On 11 Feb 2016 at 18:00, Emil Dotchevski wrote:

> > Outcome is a very large part of achieving this very lightweight AFIO
> > v2 whilst leveraging as much of the power of C++ as possible in doing
> > so. I personally speaking think such lightweightness is overkill for
> > the use cases as file i/o is enormously heavy, but I defer to Boost
> > peer review judgement. You'll get what you collectively asked for. I
> > don't personally agree with it, but if one *has* to write this sort
> > of lightweight C++, then I think Outcome a great help in doing so.
> >
>
> I'm not qualified to judge these design decisions, but I'm very skeptical.
> You as the author of AFIO are an expert in this domain, or else you
> wouldn't be writing this library. It's okay to defer to peer review
> judgement as long as it is substantiated.

As I said during the peer review, people who think they want async
file i/o are generally disappointed.

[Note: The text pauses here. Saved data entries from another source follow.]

Lemma isUnprocessed_countsAsProcessed fs (x : FileEntry) :
  isUnprocessed fs x = negb (countsAsProcessed fs x).
Proof. unfold isUnprocessed, countsAsProcessed. by rewrite negb_orb. Qed.

Lemma filter_length_Permutation {A : Type} (p : A → bool) (l1 l2 : list A) :
  l1 ≡ₚ l2 → length (List.filter p l1) = length (List.filter p l2).
Proof.
  induction 1 as [|x l1 l2 _ IH|x y l|l1 l2 l3 _ IH1 _ IH2]; simpl.
  - done.
  - destruct (p x); simpl; by rewrite IH.
  - by destruct (p x), (p y).
  - by rewrite IH1.
Qed.

Lemma filter_none {A : Type} (p : A → bool) (l : list A) :
  Forall (λ y, p y = false) l → List.filter p l = [].
Proof.
  induction 1 as [|y l Hy _ IH]; simpl; [done|]. by rewrite Hy.
Qed.

Lemma filter_length_bound {A : Type} (p : A → bool) (l : list A) :
  (length (List.filter p l) ≤ length l)%nat.
Proof.
  induction l as [|y l IH]; simpl; [done|]. destruct (p y); simpl; lia.
Qed.

Lemma sorted_splits (sortedUnder drawnWith : gmap string FileStatus) l :
  StronglySorted (notAfter sortedUnder) l →
  (∀ x, x ∈ l → countsAsProcessed drawnWith x = countsAsProcessed sortedUnder x) →
  l = List.filter (isUnprocessed drawnWith) l
      ++ List.filter (λ x, negb (isUnprocessed drawnWith x)) l.
Proof.
  induction l as [|x l IH]; [done|]. intros Hs Hsame.
  apply StronglySorted_cons in Hs as [Hall Hs].
  assert (∀ y, y ∈ l → countsAsProcessed drawnWith y = countsAsProcessed sortedUnder y)
    as Hsame' by (intros y Hy; apply Hsame; by right).
  specialize (IH Hs Hsame'). simpl.
  rewrite isUnprocessed_countsAsProcessed.
  destruct (countsAsProcessed drawnWith x) eqn:Hx; simpl.
  - assert (List.filter (isUnprocessed drawnWith) l = []) as Hnone.
    { apply filter_none. rewrite Forall_forall in Hall |- *. intros y Hy.
      pose proof (Hall y Hy) as Hxy.
      apply notAfter_spec in Hxy as [[Heq _]|[Hfalse _]].
      - rewrite isUnprocessed_countsAsProcessed, (Hsame' y Hy), <- Heq.
        rewrite <- (Hsame x) by by left. by rewrite Hx.
      - rewrite <- (Hsame x) in Hfalse by by left. congruence. }
    rewrite Hnone in IH |- *. simpl in *. by rewrite <- IH.
  - by rewrite <- IH.
Qed.

(** X21.  The header's counters, computed on the sorted list with the
    statuses of the render, do not depend on the order the memo left the
    list in: the counter of unprocessed files is the same on the list as it
    was given, and the two counters are not negative and add up to the
    number of files.  The list is sorted under the statuses of the render
    in which the memo was computed and drawn with those of the current one;
    when the two classify each file of the list alike, the rows drawn as
    unprocessed come first and the others after them, nothing in between. *)
Theorem sorted_list_is_unprocessed_rows_then_the_rest
    (sortedUnder drawnWith : gmap string FileStatus) l :
  let rows := sortFiles sortedUnder l in
  unprocessedCount drawnWith rows = unprocessedCount drawnWith l
  ∧ unprocessedCount drawnWith rows + processedCount drawnWith rows
    = Z.of_nat (length l)
  ∧ 0 ≤ unprocessedCount drawnWith rows
  ∧ 0 ≤ processedCount drawnWith rows
  ∧ ((∀ x, x ∈ l →
           countsAsProcessed drawnWith x = countsAsProcessed sortedUnder x) →
     rows = List.filter (isUnprocessed drawnWith) rows
            ++ List.filter (λ x, negb (isUnprocessed drawnWith x)) rows).
Proof.
  intros rows.
  assert (rows ≡ₚ l) as Hperm by apply sort_by_Permutation.
  assert (length rows = length l) as Hlen by by rewrite Hperm.
  assert (unprocessedCount drawnWith rows = unprocessedCount drawnWith l) as Hcount.
  { unfold unprocessedCount. f_equal. by apply filter_length_Permutation. }
  split; [exact Hcount|].
  pose proof (filter_length_bound (isUnprocessed drawnWith) rows) as Hle.
  unfold processedCount, unprocessedCount in *.
  split; [lia|]. split; [lia|]. split; [lia|].
  intros Hsame. apply (sorted_splits sortedUnder).
  - unfold rows, sortFiles, notAfter.
    apply sort_by_sorted; [apply compareFiles_total | apply compareFiles_trans].
  - intros x Hx. apply Hsame. by rewrite <- Hperm.
Qed.

Lemma sorted_list_is_unprocessed_rows_then_the_rest_witness :
  let l := [mkFileEntry "f1" "a.pdf" true 300; mkFileEntry "f2" "b.pdf" false 100] in
  sortFiles ∅ l
  = List.filter (isUnprocessed ∅) (sortFiles ∅ l)
    ++ List.filter (λ x, negb (isUnprocessed ∅ x)) (sortFiles ∅ l).
Proof.
  refine (proj2 (proj2 (proj2 (proj2
    (sorted_list_is_unprocessed_rows_then_the_rest ∅ ∅
       [mkFileEntry "f1" "a.pdf" true 300; mkFileEntry "f2" "b.pdf" false 100]))))
    _).
  done.
Defined.

(** When a status has changed since the memo was computed the order is
    the old one: a file that completed in between is still drawn above the
    file that is still unprocessed. *)
Example rows_keep_the_order_of_the_memo :
  let l := [mkFileEntry "f1" "a.pdf" false 300; mkFileEntry "f2" "b.pdf" false 100] in
  let drawnWith : gmap string FileStatus :=
    {[ "f1" := mkFileStatus "completed" None None (Some 5) ]} in
  List.map (isUnprocessed drawnWith) (sortFiles ∅ l) = [false; true].
Proof. reflexivity. Qed.

End DashboardCounters.

Section Unmount.
Import Poller Handlers.

Lemma unmount_clears_registered (s : State) (f : string) (h : positive) :
  pollIntervalsRef s !! f = Some h → timers (unmount s) !! h = None.
Proof.
  unfold unmount. simpl. revert f h.
  apply (map_fold_weak_ind
           (λ (t : gmap positive string) (m : gmap string positive),
              ∀ f h, m !! f = Some h → t !! h = None)).
  - intros f h. by rewrite lookup_empty.
  - intros k h0 m t Hfresh IH f h. unfold clearInterval.
    rewrite lookup_insert. case_decide as Hk.
    + intros [= <-]. apply lookup_delete_eq.
    + intros Hm. apply lookup_delete_None. right. by apply (IH f).
Qed.

(** X22.  Unmounting leaves no timer behind.  Every handle in the registry
    is cleared, so when the registry and the timer table agree, as they do
    while the component is mounted, no interval timer of the component is
    live afterwards; the tracked statuses and the registry itself are left
    as they are. *)
Theorem unmount_leaves_no_timer (s : State) :
  agree s →
  timers (unmount s) = ∅
  ∧ (∀ f h, pollIntervalsRef s !! f = Some h → timers (unmount s) !! h = None)
  ∧ pollIntervalsRef (unmount s) = pollIntervalsRef s
  ∧ fileStatuses (unmount s) = fileStatuses s.
Proof.
  intros Hag. split; [|split; [apply unmount_clears_registered | done]].
  apply map_empty. intros h.
  destruct (timers (unmount s) !! h) as [f|] eqn:Hlive; [|done].
  pose proof (unmount_timers_sub s h f Hlive) as Hold.
  apply Hag in Hold. apply unmount_clears_registered in Hold. congruence.
Qed.

Lemma unmount_leaves_no_timer_witness :
  timers (unmount (startPolling "f2" 5%positive (startPolling "f1" 4%positive init))) = ∅.
Proof.
  refine (proj1 (unmount_leaves_no_timer _ _)).
  apply agree_startPolling; [|reflexivity].
  apply agree_startPolling; [apply agree_init | reflexivity].
Defined.

End Unmount.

What people really want is
*control* which normally means low worst case latencies, but in the
filing system synchronous i/o is almost always lower worst case
latency than async so firing 10,000 threads at a file i/o problem
might actually be sensible. AFIO v1 delivered oodles of control, but
packed very substantial work into file open and close (both of which
are horribly slow anyway so it made sense) in order to keep
everything else fixed overhead.

Now, I can totally see that if you want to open and close a lot of
files, AFIO v1 is going to be not great for you, and v2 is going to
be a lot better. People got upset with the find regex in files
performance for example, and that was understandable: AFIO v1 is a
poor choice for that use case.

In this sense the v2 design is much more flexible and reusable, but
the end user programmer will have to work far harder than with v1 and
have a far deeper understanding of filing systems to get reasonable
results. The single biggest reason I won't be presenting v2 for peer
review is the enormous documentation which would be required, it's at
least six months of work and probably more, and I just can't afford
such an enormous loss of income.

Still, what I learned from the Boost peer review is people here hate
to be hand held, and I get that. And let me be very clear, the AFIO
v2 design has a lot of merit, I don't disagree with any of it, I just
think it excessive for its likely use cases - it is going to be
several times lighter weight than ASIO which makes zero sense for
file i/o vs socket i/o.

> That said, whether or not a function throws exceptions is a design
> decision, nothing to do with run-time overhead. The reason, again, is that
> any exception handling overhead of calling a function can be easily
> eliminated, by inlining.

If the compiler can see all possible throw sites, and it is not
called MSVC, then yes.

I don't think people's issue is about what happens in practice under
optimisation. They want *guarantees*. They want to see noexcept on
every function because it's a *guarantee* that no matter what the
programmer does, no unbounded execution times will occur.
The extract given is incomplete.